Just use a set -- no string reversal is needed for detection of unique
multicharacter strings..
Raymond

Dec 5 '05 #6

This thread has been closed and replies have been disabled. Please start a new discussion.

Similar topics

3
by: Murali | last post by:
I have a requirement where I have to use two unsigned ints as a key in a STL hash map. A couple of ways to do this is 1. create a struct with two unsigned ints and use that as key (write my own...
2
by: Bryan Olson | last post by:
The current Python standard library provides two cryptographic hash functions: MD5 and SHA-1 . The authors of MD5 originally stated: It is conjectured that it is computationally infeasible to...
24
by: kdotsky | last post by:
Hello, I am using some very large dictionaries with keys that are long strings (urls). For a large dictionary these keys start to take up a significant amount of memory. I do not need access to...
12
by: Arash Partow | last post by:
Hi all, I've ported various hash functions to python if anyone is interested: def RSHash(key): a = 378551 b = 63689 hash = 0
21
by: Johan Tibell | last post by:
I would be grateful if someone had a minute or two to review my hash table implementation. It's not yet commented but hopefully it's short and idiomatic enough to be readable. Some of the code...
21
by: Hallvard B Furuseth | last post by:
Is the code below valid? Generally a value must be accessed through the same type it was stored as, but there is an exception for data stored through a character type. I'm not sure if that...
139
by: ravi | last post by:
Hi can anybody tell me that which ds will be best suited to implement a hash table in C/C++ thanx. in advanced
18
by: beginner | last post by:
Hi All.
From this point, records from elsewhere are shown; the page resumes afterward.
Lemma step_counts o σ σ' :
  step o σ = Some σ' →
  attempts_counted (db σ) → dead_are_exhausted (db σ) →
  attempts_counted (db σ') ∧ dead_are_exhausted (db σ').
Proof.
  intros Hstep Ha Hd. destruct o; simpl in Hstep.
  - injection Hstep as <-. simpl.
    destruct (init_db_tables (db σ)) as (Hj & Hdl & Hnj & Hnd).
    unfold attempts_counted, dead_are_exhausted, job_rows, dlq_rows.
    by rewrite Hj, Hdl, Hnj, Hnd.
  - by injection Hstep as <-.
  - injection Hstep as <-. simpl.
    destruct (enqueue job_json clock (db σ)).2 as [k|e] eqn:Hres.
    2: { by rewrite (enqueue_rejected _ _ _ _ Hres). }
    destruct (enqueue_accepted _ _ _ _ Hres) as (p & cmd & m & -> & _ & _ & _ & ->).
    destruct k as [i|]; simpl.
    + apply (rows_update _ _ (db σ) _ i); try done.
      * intros i' Hne. simpl. by rewrite lookup_insert_ne.
      * simpl. intros r. rewrite lookup_insert_eq. by intros [= <-].
      * simpl. intros d Hi. apply (Hd (Some i)). by apply elem_of_dlq_rows_named.
    + split; [|done]. intros k r [(i & -> & Hr)|[-> Hin]]%elem_of_job_rows.
      * apply (Ha (Some i)). by apply elem_of_job_rows_named.
      * simpl in Hin. apply elem_of_app in Hin as [Hin|Hin%list_elem_of_singleton].
        -- apply (Ha None). apply elem_of_job_rows. by right.
        -- by subst r.
  - assert (attempts_counted (get_next_job busy now (db σ)).1
            ∧ dead_are_exhausted (get_next_job busy now (db σ)).1) as H.
    { destruct (get_next_job_store busy now (db σ)) as [->|[job ->]]; [done|].
      by apply update_job_with_id_counts. }
    destruct (get_next_job busy now (db σ)) as [s [[job|]|]];
      by injection Hstep as <-.
  - destruct (claimed σ !! slot) as [job|]; [|done]. simpl in Hstep.
    injection Hstep as <-. by apply run_job_counts.
  - injection Hstep as <-. simpl. unfold dlq_retry.
    destruct (dlq (db σ) !! job_id) as [row|]; [|done]. simpl.
    apply (rows_update _ _ (db σ) _ job_id); try done.
    + intros i' Hne. simpl. by rewrite lookup_insert_ne.
    + intros i' Hne. simpl. by rewrite lookup_delete_ne.
    + simpl. intros r. rewrite lookup_insert_eq. by intros [= <-].
    + simpl. intros d. by rewrite lookup_delete_eq.
  - injection Hstep as <-. simpl.
    apply (rows_update _ _ (db σ) _ job_id); try done.
    + intros i' Hne. simpl. by rewrite lookup_delete_ne.
    + simpl. intros r Hr. apply (Ha (Some job_id)). by apply elem_of_job_rows_named.
    + simpl. intros d. by rewrite lookup_delete_eq.
  - injection Hstep as <-. simpl.
    by apply (update_job_with_id_counts (Some job_id)).
Qed.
I'd like to do the following in more succint code: if k in b: a=b else: a={} b=a
5
by: Jeff | last post by:
Lets say we have what I would call a "hash": var HASH =new Array(); HASH='first'; HASH='second'; HASH='third'; I'd like to return that as JSON data. Is there a direct way to do that?
1
by: sixtyfootersdude | last post by:
Good Morning! I am a perl newbie and I think that I am struggling with references. I have an array of references to hashes which I am trying to print. This is what I have: for(my...
1
by: CloudSolutions | last post by:
Introduction: For many beginners and individual users, requiring a credit card and email registration may pose a barrier when starting to use cloud servers. However, some cloud server providers now...
0
by: Faith0G | last post by:
I am starting a new it consulting business and it's been a while since I setup a new website. Is wordpress still the best web based software for hosting a 5 page website? The webpages will be...
0
by: ryjfgjl | last post by:
In our work, we often need to import Excel data into databases (such as MySQL, SQL Server, Oracle) for data analysis and processing. Usually, we use database tools like Navicat or the Excel import...
0
by: taylorcarr | last post by:
A Canon printer is a smart device known for being advanced, efficient, and reliable. It is designed for home, office, and hybrid workspace use and can also be used for a variety of purposes. However,...
0
by: aa123db | last post by:
Variable and constants Use var or let for variables and const fror constants. Var foo ='bar'; Let foo ='bar';const baz ='bar'; Functions function $name$ ($parameters$) { } ...
0
by: ryjfgjl | last post by:
If we have dozens or hundreds of excel to import into the database, if we use the excel import function provided by database editors such as navicat, it will be extremely tedious and time-consuming...
0
by: ryjfgjl | last post by:
In our work, we often receive Excel tables with data in the same format. If we want to analyze these data, it can be difficult to analyze them because the data is spread across multiple Excel files...
0
BarryA
by: BarryA | last post by:
What are the essential steps and strategies outlined in the Data Structures and Algorithms (DSA) roadmap for aspiring data scientists? How can individuals effectively utilize this roadmap to progress...
0
by: Hystou | last post by:
There are some requirements for setting up RAID: 1. The motherboard and BIOS support RAID configuration. 2. The motherboard has 2 or more available SATA protocol SSD/HDD slots (including MSATA, M.2...

By using Bytes.com and it's services, you agree to our Privacy Policy and Terms of Use.

To disable or enable advertisements and analytics tracking please visit the manage ads & tracking page.